Evaluating the “New Normal”: How the COVID-19 Pandemic Has Affected Mobility Patterns in Northern California
Research Lead: Giovanni Circella
UC Campus(es): UC Davis
Problem Statement: Over the past year, academic studies of COVID-19’s impact on the transportation sector have focused on preferences for and perceptions of different travel modes, changes in vehicle mileage, traffic congestion and pollutant emissions, public transportation operations and ridership, and equity considerations, among many others. Overall, some of the impacts of the pandemic are likely to be transitory whereas others might have longer-term consequences.

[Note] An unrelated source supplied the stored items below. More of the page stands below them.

(** C3 (the code departs from the claim). Three items replace the default
    item [D].  When the transition completes the default item is dropped,
    the flag is cleared and the observer receives [(A, 0)]; but the timer
    is armed again with counter [0 + 1], not with the decremented counter,
    so that the next advance sends [(B, 2)] where the claim has [(B, 1)].
    Lemma [default_transition_skips_a_counter] shows the same gap for every
    collection of two or more items. *)
Theorem fallback_rearms_with_raw_counter :
  let p0 := Examples.props [] (Some "D"%string) true 0 in
  let p1 := Examples.props Examples.ABC (Some "D"%string) true 0 in
  let c0 := (p0, mount p0) in
  observe (run [ItemsChange p1] c0)
  = Some (["D"; "A"; "B"; "C"]%string, true, [Num 0], []) /\
  observe (run [ItemsChange p1; Fire 1%positive; Complete 0] c0)
  = Some (["A"; "B"; "C"]%string, false, [Num 1],
          [(Some "A"%string, Num 0)]) /\
  observe (run [ItemsChange p1; Fire 1%positive; Complete 0;
                Fire 2%positive; Complete 0] c0)
  = Some (["B"; "C"; "A"]%string, false, [Num 2],
          [(Some "A"%string, Num 0); (Some "B"%string, Num 2)]).
Proof.
  cbv zeta. split; [| split]; vm_compute; reflexivity.
Qed.

(** C4 (amended). Along every run in which [init] (an item change or
    [startOver]) never happens while an animation is in flight, at most one
    timer is pending and it is the one held in [animationTimeout];
    [clear] cancels it; [init] cancels it and ends with either no timer and
    a null handle, or exactly the one timer it has just created. *)
Theorem single_timer_when_settled {Item Element : Type}
    (p : Props Item Element) (es : list (Event Item Element))
    (c : Props Item Element * State Item Element) :
  run_settled es (p, mount p) = Some c ->
  (length (timers (snd c)) <= 1)%nat /\
  (forall t, In t (timers (snd c)) ->
             animationTimeout (snd c) = Some (timer_id t)) /\
  timers (clear (snd c)) = [] /\
  forall q,
    (forall t, In t (timers (snd c)) -> ~ In t (timers (init q (snd c)))) /\
    ((timers (init q (snd c)) = [] /\
      animationTimeout (init q (snd c)) = None) \/
     (exists t, timers (init q (snd c)) = [t] /\
                timer_id t = next_timer (snd c) /\
                animationTimeout (init q (snd c)) = Some (timer_id t))).
Proof.
  intros Hrun.
  pose proof (run_settled_single p es c Hrun) as [Hlen Hheld].
  assert (Hfresh : timers_fresh (snd c)).
  { apply reachable_fresh. exists p, es.
    apply run_where_run with (ok := settled). exact Hrun. }
  split; [lia |].
  split; [apply Forall_forall; exact Hheld |].
  split; [apply clear_no_timer; exact Hheld |].
  intros q.
  pose proof (init_rearms q (snd c) Hheld) as Hre.
  split; [| exact Hre].
  intros t Hold Hnew.
  destruct Hfresh as [Hlt _]. rewrite Forall_forall in Hlt.
  specialize (Hlt t Hold).
  destruct Hre as [[Hnil _] | (t' & Hone & Hid & _)].
  - rewrite Hnil in Hnew. destruct Hnew.
  - rewrite Hone in Hnew. destruct Hnew as [-> | []]. lia.
Qed.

Project Description: In partnership with several planning agencies, the research team will construct short-range mobility scenarios for Northern California to help inform planning and policy-making processes. The project team will review the available literature on the impacts that the pandemic has had on different cities’ passenger mobility patterns (i.e., non-freight related travel), focusing on studies based on the analysis of both passively-collected data (e.g., location data from personal mobile devices and survey data (and their integration). The research team will use passively-collected data supplied by the Streetlight Data platform from various location-based services, and information from concurrent survey research being conducted by UC Davis researchers, to build a baseline and future multimodal mobility scenarios to explore the extent to which recent changes induced by the pandemic (e.g., increased telecommuting, remote shopping, mode shifts from public transit to cars, changes in vehicle ownership, changes in time of day of trips) might affect multimodal passenger travel (e.g., changes in vehicle mileage, trip patterns, transit ridership, and bicycling) in different geographic locations, at different times of day, and by multiple modes. Finally, the project team will draw insights and policy recommendations to help inform agencies’ investment and policy decisions.